AR-R2-3: Thank you. It is a fair point that our testing approach may involve generalization based on same-day reactivation or learning. It will be important for future investigations to determine the contribution of actively retrieving long-lasting category knowledge to generalization by testing for generalization without any direct reminder or reactivation experience on the SMART task. This could elucidate a possible contribution of reactivating retained category knowledge to generalization. Yet, we believe our approach also has benefits. In the revised manuscript, we expand on the motivation for our testing approach as follows (see also p. 16, second paragraph):

"RT facilitation in the SMART task may capture both the development of auditory category knowledge and more general skills such as the visual stimulus-response mapping. We attempted to dissociate these types of knowledge by comparing RT in a block in which category-to-target regularities were present and a subsequent block in which the regularities were disrupted, yielding a RT Cost. The RT Cost afforded a graded measure of how much a participant’s performance depended on the correspondence of the auditory category and the visuomotor task demands. Importantly, the RT Cost is elicited only with some level of category knowledge. We included a final block re-introducing the category-target regularities to enable participants to return to the trained task conditions. This regularity-random-regularity structure allowed us to assess the development of a specific reliance (in SMART execution) on (emerging) auditory category knowledge across time, independently of the general gains that could be reflected in the random block performance. Despite its advantages, this approach leaves open the possibility that category reactivation across the SMART task may have influenced generalization assessed in the final session. It will be important for future investigations to refine our understanding of a possible contribution of retained category knowledge to generalization, independent of the potential for mnemonic ‘reactivation’ by re-performing the SMART task".

– More generally, the discussion is fairly limited in scope. The findings seemingly speak to fundamental learning processes relevant to domains of category learning beyond audition, episodic memory, and decision making. Rather than expand on the broader implications and connect to relevant cognitive and neural theories in domains, the discussion focuses on auditory category learning which limits its broader appeal.

AR-R2-4: Thank you for this comment. We have broadened Discussion in the revised manuscript (see p. 17).

– The relationship between RT cost and explicit labeling (Figure 3) may be better characterized by a median split of participants' explicit labeling accuracy (or grouping the participants based on significantly above vs. below chance accuracy). Then comparing these groups' RT costs could provide a similar result but one better suited to the clustering in the data.

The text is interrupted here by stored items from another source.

(* ===== verification/BootPreservation.v ===== *)
(** * The patched program runs the original program

    A forward simulation from the original program, started where the payload
    leaves off, to the patched one: the same registers at every step, and the
    same memory but for the overwritten words. *)

From S2P Require Import Prelude.
From S2P Require Import Text.
From S2P Require Import Errors.
From S2P Require Import EndianInt.
From S2P Require Import ElfTypes.
From S2P Require Import PpcEncode.
From S2P Require Import PpcDecode.
From S2P Require Import PpcSpec.
From S2P Require Import PpcSpecFacts.
From S2P Require Import PpcMoveFacts.
From S2P Require Import Fixtures.
From S2P Require Import ElfFile.
From S2P Require Import ElfFileFacts.
From S2P Require Import Toc.
From S2P Require Import Trampoline.
From S2P Require Import TrampolineFacts.
From S2P Require Import PayloadFacts.
From S2P Require Import BootFacts.
From S2P Require Import TrampolineProperties.
From S2P Require Import Main.
From S2P Require Import MainFacts.
From S2P Require Import MainProperties.
From S2P Require Import BootProperties.
From S2P Require Import BootSimulation.
From S2P Require Import Apart.

(** ** The displaced instructions in their old place *)

Section in_place.
Variable lv2 : machine -> machine.
Variable other : Z -> machine -> machine.
Context (a n : Z).
Hypothesis (Hlv2 : respects a n lv2) (Hother : forall w, respects a n (other w)).

(** How many of the words are executed, up to the first that branches. *)
Fixpoint executed (ws : list Z) (s : machine) : nat :=
  match ws with
  | [] => O
  | w :: ws' =>
      if taken (decode w) s then 1%nat else S (executed ws' (exec lv2 other (decode w) s))
  end.

(** What is asked of them: instructions of the subset that do not set the link
    register, do not load from the [n] bytes at [a] and do not change them. *)
Fixpoint orderly (ws : list Z) (s : machine) : Prop :=
  match ws with
  | [] => True
  | w :: ws' =>
      let s' := exec lv2 other (decode w) s in
      known (decode w) = true /\ links (decode w) = false /\
      loads_outside a n (decode w) s = true /\ agree a n (mem s') (mem s) /\
      (taken (decode w) s = false -> orderly ws' s')
  end.

Lemma falls_through i s :
  known i = true -> taken i s = false -> pc (exec lv2 other i s) = u64 (pc s + 4).
Proof.
  intros Hk Ht. destruct i; try discriminate; cbn [exec taken] in *; try reflexivity.
  - destruct rc; reflexivity.
  - destruct update; reflexivity.
  - destruct update; reflexivity.
  - rewrite Ht. unfold branch_to, count_down. destruct lk; case_match; reflexivity.
  - rewrite Ht. unfold branch_to, count_down. destruct lk; case_match; reflexivity.
  - rewrite Ht. unfold branch_to. destruct lk; reflexivity.
Qed.

(** Fetched from a memory that has them, they do what [until_branch] does in a
    memory that need not. *)
Lemma until_branch_original ws p s s' :
  same_but a n s s' -> holds (mem s) (pc s) ws -> orderly ws s ->
  0 <= a <= pc s -> pc s + 4 * size ws <= a + n -> a + n < 2 ^ 32 ->
  same_but a n (steps lv2 other (executed ws s) s) (until_branch lv2 other ws p s').
Proof.
  revert p s s'. induction ws as [|w ws IH]; intros p s s' H Hh Ho Hlo Hhi Hn; [exact H|].
  destruct Ho as (Hk & Hl & Hld & Hm & Ho). rewrite size_cons in Hhi. pose proof (size_nonneg ws).
  apply holds_cons in Hh as [Hf Hh]. rewrite u64_small in Hf, Hh by lia.
  assert (step lv2 other s = exec lv2 other (decode w) s) as Hs
    by (unfold step, fetch; rewrite Hf; reflexivity).
  cbn [executed until_branch]. unfold step_for, relink. rewrite Hl, <- (taken_same a n _ _ eq_refl _ _ H).
  pose proof (exec_same a n lv2 other Hlv2 Hother _ s s' H Hld) as Hx.
  set (s1 := exec lv2 other (decode w) s) in *.
  destruct (taken (decode w) s) eqn:Et; cbn [steps]; rewrite Hs; [exact Hx|].
  pose proof (falls_through _ _ Hk Et) as Hpc. fold s1 in Hpc. rewrite u64_small in Hpc by lia.
  apply IH; [exact Hx| |exact (Ho eq_refl)|lia|lia|exact Hn].
  rewrite Hpc. eapply (holds_agree a n (mem s)); [|rewrite u64_small; lia|lia|lia|exact Hh].
  intros i Hi. symmetry. apply Hm. exact Hi.
Qed.
End in_place.

(** ** The original program *)

(** A machine with the words at [a] put back. *)
Definition put_back (a : Z) (bs : list byte) (s : machine) : machine :=
  set_mem (place (mem s) a bs) s.

Lemma put_back_same a bs s : same_but a (size bs) (put_back a bs s) s.
Proof.
  constructor; try reflexivity. intros x Hx. cbn. unfold place. unfold outside in Hx.
  case_match eqn:E; [lia|reflexivity].
Qed.

Lemma put_back_loaded a bs s :
  0 <= a -> a + size bs < 2 ^ 64 -> loaded_at (mem (put_back a bs s)) a bs.
Proof.
  intros Ha Hn i b Hi. apply lookup_lt_Some in Hi as Hlt. cbn. unfold place.
  unfold size in *. rewrite u64_small by lia.
  replace ((a <=? a + Z.of_nat i) && (a + Z.of_nat i <? a + Z.of_nat (length bs))) with true by lia.
  replace (Z.to_nat (a + Z.of_nat i - a)) with i by lia. apply nth_lookup_Some. exact Hi.
Qed.

(** C2: semantic preservation.  Let [x] be the original program at its
    entrypoint, in the state the payload leaves behind: the state of the
    patched machine after the payload, with the overwritten words of the file
    put back.  When the displaced instructions are ordinary ones and the way
    back is one branch, every state the original program reaches from [x] is
    reached by the patched program started at the entrypoint of the written
    file, with the same registers and the same memory but for the overwritten
    words, as long as the program does not use those as data or come back to
    them. *)
Theorem patched_program_simulates bytes path file entry t off g lv2 other (s : machine)
    (Hboot : boot bytes path file entry t off g lv2 s)
    (Hback : back_size entry (tramp_addr file) (displacedInstructionCount t) = 1) :
  let tramp := tramp_addr file in
  let n := displacedInstructionCount t in
  let code := codeAddress entry in
  let displaced := words_at (Z.to_nat n) off bytes in
  let s1 := set_pc code (steps lv2 other (Z.to_nat n + 49) s) in
  let x := put_back code (slice off (4 * n) bytes) s1 in
  let q := executed lv2 other displaced x in
  respects code (4 * n) lv2 -> (forall w, respects code (4 * n) (other w)) ->
  orderly lv2 other code (4 * n) displaced x ->
  movable lv2 other tramp (size (blob t)) displaced (tramp + 204) s1 ->
  forall k, clean code (4 * n) lv2 other k (steps lv2 other q x) = true ->
  exists k', same_but code (4 * n) (steps lv2 other (q + k) x) (steps lv2 other k' s).
Proof.
  intros tramp n code displaced s1 x q Hlv2 Hother Ho Hmv k Hk.
  destruct (boot_reaches _ _ _ _ _ _ _ _ other _ Hboot) as ((Hpc & _) & Hraw & Ht0 & Hc0 & Hblob & Hm).
  destruct Hboot as [[_ _ Hb Hoff] _ _ _ _ _ _ Ht _ Hc _].
  fold tramp n in Hpc, Hm, Hblob, Hb, Ht, Ht0, Hback. fold code in Hc, Hc0.
  destruct (built_fits file entry tramp path t off Hb Hoff) as [H0 Hfit].
  pose proof (built_blob_size _ _ _ _ _ Hb) as (_ & _ & _ & Hn). fold n in Hn.
  pose proof (built_jump_size _ _ _ _ _ Hb) as Hn15. fold n in Hn15. rewrite Hraw in Hfit.
  assert (size (slice off (4 * n) bytes) = 4 * n) as Hsz by (apply size_slice; lia).
  assert (size displaced = n) as Hd
    by (unfold displaced, size, words_at; rewrite length_fmap, length_seq; lia).
  assert (same_but code (4 * n) x s1) as Hx
    by (unfold x; rewrite <- Hsz at 1; apply put_back_same).
  assert (holds (mem x) (pc x) displaced) as Hh.
  { assert (loaded_at (mem x) code (slice off (4 * n) bytes)) as Hl by (apply put_back_loaded; lia).
    apply (holds_loaded _ _ _ (Z.to_nat n) 0) in Hl; [|lia|lia].
    rewrite words_at_slice, !Z.add_0_r, u64_small in Hl by lia. exact Hl. }
  pose proof (until_branch_original lv2 other code (4 * n) Hlv2 Hother displaced (tramp + 204) x s1
    Hx Hh Ho) as Hu. change (pc x) with code in Hu. specialize (Hu ltac:(lia) ltac:(lia) ltac:(lia)).
  fold q in Hu. set (r := until_branch lv2 other displaced (tramp + 204) s1) in *.
  assert (exists k1, steps lv2 other k1 s = r) as [k1 Hk1].
  { unfold displaced in Hmv. rewrite <- Hraw in Hmv.
    destruct (resumed_simulates file entry tramp path t lv2 other off (mem s) _ Hb Hoff
      ltac:(lia) ltac:(lia) ltac:(lia) Hblob Hm Hpc Hmv) as (j & Hj).
    exists (Z.to_nat n + 49 + j)%nat. rewrite steps_add.
    unfold r, displaced. rewrite <- Hraw. fold n in Hj.
    destruct Hj as [Hj|[Hpc2 Hj]]; [exact Hj|]. rewrite Hj, Hback. unfold jumped. cbn [Z.eqb Pos.eqb].
    fold n code in Hpc2. fold code. rewrite <- Hpc2. apply set_pc_same. }
  exists (k1 + k)%nat. rewrite !steps_add, Hk1.
  apply (steps_same code (4 * n) lv2 other Hlv2 Hother); [exact Hu|exact Hk].
Qed.

(** ** The test file *)

(** The original program of the test file where the payload leaves off. *)
Definition ps3_original : machine :=
  put_back 0x10008 (slice 0xb8 4 ps3_exe)
    (set_pc 0x10008 (steps lv2_42 (fun _ s => s) 50 ps3_boot)).

Lemma lv2_42_respects a n : respects a n lv2_42.
Proof. intros s s' H. unfold lv2_42. rewrite H. reflexivity. Qed.

Lemma nop_orderly lv2 other a n s : orderly lv2 other a n [0x60000000] s.
Proof.
  cbn [orderly]. change (decode 0x60000000) with (Ori 0 0 0).
  conj; auto using agree_refl.
Qed.

Lemma nop_movable lv2 other base len p s :
  0 <= pc s < 2 ^ 32 -> movable lv2 other base len [0x60000000] p s.
Proof.
  intros Hs. cbn [movable]. unfold step_for. change (decode 0x60000000) with (Ori 0 0 0).
  change (displacement (classify 0x60000000)) with 0.
  conj; [reflexivity|lia|lia|apply agree_refl|auto].
Qed.

(** Its no-operations, all but the displaced one where they were. *)
Lemma ps3_original_runs :
  clean 0x10008 4 lv2_42 (fun _ s => s) 5 (steps lv2_42 (fun _ s => s) 1 ps3_original) = true /\
  pc (steps lv2_42 (fun _ s => s) 6 ps3_original) = 0x10020 /\
  gpr (steps lv2_42 (fun _ s => s) 6 ps3_original) 2 = 0x30000.
Proof. conj; vm_compute; reflexivity. Qed.

Lemma patched_program_simulates_witness :
  exists k', let s' := steps lv2_42 (fun _ s => s) k' ps3_boot in
    pc s' = 0x10020 /\ gpr s' 2 = 0x30000.
Proof.
  assert (displacedInstructionCount (ps3_t ps3_near) = 1) as H1 by (vm_compute; reflexivity).
  assert (words_at 1 0xb8 ps3_exe = [0x60000000]) as Hd by (vm_compute; reflexivity).
  pose proof (patched_program_simulates _ _ _ _ _ _ _ _ (fun _ s => s) _ ps3_boots) as F.
  cbv zeta in F. rewrite H1 in F. change (Z.to_nat 1) with 1%nat in F. rewrite Hd in F.
  change (codeAddress ps3_entry) with 0x10008 in F. change (4 * 1) with 4 in F.
  change (1 + 49)%nat with 50%nat in F. fold ps3_original in F.
  destruct ps3_original_runs as (Hc & Hpc & Hr2).
  destruct (F ltac:(vm_compute; reflexivity) (lv2_42_respects _ _)
    (fun w x y H => H) (nop_orderly _ _ _ _ _)) with (k := 5%nat) as (k' & Hk').
  - apply nop_movable. cbn. lia.
  - exact Hc.
  - exists k'. change (same_but 0x10008 4 (steps lv2_42 (fun _ s => s) 6 ps3_original)
      (steps lv2_42 (fun _ s => s) k' ps3_boot)) in Hk'.
    cbv zeta. rewrite <- Hk', Hpc, Hr2. split; reflexivity.
Defined.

AR-R2-5: The revised manuscript includes an examination of the relationship between explicit learning (by grouping participants based on a median split of participants' explicit labeling accuracy) and RT Cost (see p. 12, second paragraph).

– I would highly recommend that the authors expand the discussion to connect their findings to the broader literature on episodic memory and category learning. There are central debates in the field on how regularities in sensory experiences are built from seemingly incidental exposures (i.e., how episodic memory leads to structured knowledge). The current findings offer an important contribution to this key question.

AR-R2-6: Thank you for this encouragement. We have expanded the Discussion in the revised manuscript.

– I am curious about how RT costs change for a given participant across days. If one participant shows an RT cost on day 1, do they also show it on days 2 and 10? Is there a correlation across days? This is certainly a supplemental analysis, but one that could help further characterize the nature of the incidental learning effects.

AR-R2-7: Thank you for this suggestion. We observed significant correlations across RT Costs measured in different sessions. We added the following paragraphs to the revised MS (p. 11, first paragraph):

We examined whether participants exhibiting larger RT Costs, consistent with incidental auditory category learning, were likely to continue to exhibit larger RT Costs in subsequent sessions.

For Experiment 2, the magnitude of RT Cost incurred on Day 1 was related to Day 2 RT Cost (r = .737, p = .001) and Day 10 RT Cost (r = .571, p = .004). RT Costs on Day 2 also were associated with those of Day 10 (r = .778, p = .001) (with a p value less than the Bonferroni-corrected significant value of.025 (0.05/3) considered to be significant). Likewise, in Experiment 3, there were significant positive relationships of participants’ RT Costs across Day 1 and Day 2 (r = .670, p = .001), Day 1 and Day 10 (r = .614, p = .002), and Day 2 and Day 10 (r = .730, p = .001) (with a p value less than the Bonferroni-corrected significant value of.025 (0.05/3) considered to be significant).

Thank you, R2. We really appreciate your careful review and helpful comments.

Reviewer #3 (Recommendations for the authors):

While there is good evidence for incidental learning of auditory categories, there is limited work focusing on how categories are consolidated. In an elegant series of experiments, the authors focus on what happens to category knowledge following sleep. Specifically, using the SMART task, they examine evidence for gains in knowledge following sleep. In Experiment 1, authors used a visuomotor version of the SMART task (participants had to press a button whose location was mapped to a visual target), and observed that participants became faster and showed offline gains (24 hours later and 9 days later). In Experiment 2, authors introduced a series of 5 identical sounds that preceded the appearance of the visual target. The sounds differed across trials, with targets mapped to auditory categories. Authors observed little evidence for learning on Day 1, but evidence for offline learning on Day 2 and 10. In Experiment 3, participants encountered a series of 5 different sounds from one auditory category that preceded the appearance of the visual target. There was evidence of learning on Day 1, and evidence of consolidation on Day 2 and Day 10. The authors conclude that learning continues even after the initial learning experience, suggesting that category knowledge is elaborated in the consolidation process.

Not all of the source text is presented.